2. The method of claim 1 further comprising applying, by the surgical video analysis device, a machine learning model to identify the one or more objects of interest in the at least the subset of the plurality of frames.
3. The method of claim 2, wherein the machine learning model comprises a fully convolutional neural network.
4. The method of claim 2, wherein the associated contextual information comprises spatial features for one or more objects in the historical set of surgical procedure images.
5. The method of claim 1, wherein the historical set of surgical procedure images comprise multispectral, hyperspectral, or molecular chemical imaging data.
6. The method of claim 1, wherein the identified one or more objects of interest are tracked based on an intensity based tracking method or a feature based tracking method.
7. The method of claim 1, wherein the tracked one or more objects comprise one or more of a surgical instruments used in the surgical procedure, an anatomical structure, a fluid, or a structural abnormality.
8. The method of claim 1, wherein the generated surgical report comprises an identification of tracked one or more objects.
9. The method of claim 8 further comprising: linking, by the surgical video analysis device, the identified one or more objects to the subset of the plurality of frames over which the identified one or more objects are tracked.
10. The method of claim 1 further comprising: associating, by the surgical video analysis device, one or more items of data related to the surgical procedure to the generated surgical report.
11. The method of claim 8, wherein the one or more items of data comprise patient information, hospital information, temporal information, or surgical staff information.

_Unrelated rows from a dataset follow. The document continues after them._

(** * Human3.6M sequence indexer and pose-lifting codec

    A shallow embedding of [mmpose/datasets/datasets/body3d/h36m_dataset.py]
    ([Human36mDataset]) together with a model of the [MonoPoseLifting] codec
    exercised by [tests/test_codecs/test_mono_pose_lifting.py].

    Python [int]s are [Z]; Python lists are [list]; [str] is [string] (a byte
    string, compared by character code as Python compares code points);
    exceptions are the [Err] case of [result].  The float [subset_frac] is an
    IEEE 754 binary64 value with the arithmetic of [SpecFloat] (rounding to
    nearest, ties to even; signed zeros, infinities and nan); the
    coordinates of the codec are exact rationals ([Q]). *)

From Stdlib Require Import ZArith List Bool String Ascii Lia QArith Qabs.
From Stdlib Require Import Floats.SpecFloat.
From Stdlib Require Import Sorting.Sorted Sorting.Permutation.
From Stdlib Require Import Structures.OrderedTypeEx.
Import ListNotations.

Local Open Scope Z_scope.

(** ** Exceptions *)

Inductive py_error : Type :=
| UnpackError                              (* ValueError: not enough values to unpack *)
| SliceStepZero                            (* ValueError: slice step cannot be zero *)
| RandintRange                             (* ValueError: low >= high *)
| NanToInteger                             (* ValueError: cannot convert float NaN to integer *)
| OverflowError                            (* int(inf), or an int too large for a float *)
| UnsupportedKeypoint2dSrc (src : string)  (* ValueError raised by __init__ *)
| ZeroDivisionError
| IndexError
| KeyError
| AssertionError
| TypeError
| ShapeMismatch
| MissingParameter.

Inductive result (A : Type) : Type :=
| Ok (a : A)
| Err (e : py_error).
Arguments Ok {A} a.
Arguments Err {A} e.

Definition bind {A B} (r : result A) (k : A -> result B) : result B :=
  match r with
  | Ok a => k a
  | Err e => Err e
  end.

Notation "x <- c ;; k" := (bind c (fun x => k))
  (at level 61, c at next level, right associativity).
Notation "' pat <- c ;; k" := (bind c (fun x => match x with pat => k end))
  (at level 61, pat pattern, c at next level, right associativity).

(** [[f x for x in xs]] where [f] may raise: the first exception wins. *)
Fixpoint mapM {A B} (f : A -> result B) (xs : list A) : result (list B) :=
  match xs with
  | [] => Ok []
  | x :: xs' =>
      y <- f x ;;
      ys <- mapM f xs' ;;
      Ok (y :: ys)
  end.

(** ** Python built-ins used by the indexer *)

Module Py.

12. A surgical video analysis device, comprising memory comprising programmed instructions stored thereon and one or more processors configured to execute the stored programmed instructions to: obtain a video associated with a surgical procedure comprising a plurality of frames; compare the plurality of frames of the obtained video to a historical set of surgical procedure images, wherein the historical set of surgical procedure images are associated with contextual information ; identify one or more objects of interest in at least a subset of the plurality of frames based on the comparison and the associated contextual information; track the identified one or more objects of interest across the at least the subset of the plurality of frames; generate a surgical report based on tracked one or more objects.
13. The device of claim 12, wherein the processors are further configured to execute the stored programmed instructions to apply a machine learning model to identify the one or more objects of interest in the at least the subset of the plurality of frames.
14. The device of claim 13, wherein the machine learning model comprises a fully convolutional neural network.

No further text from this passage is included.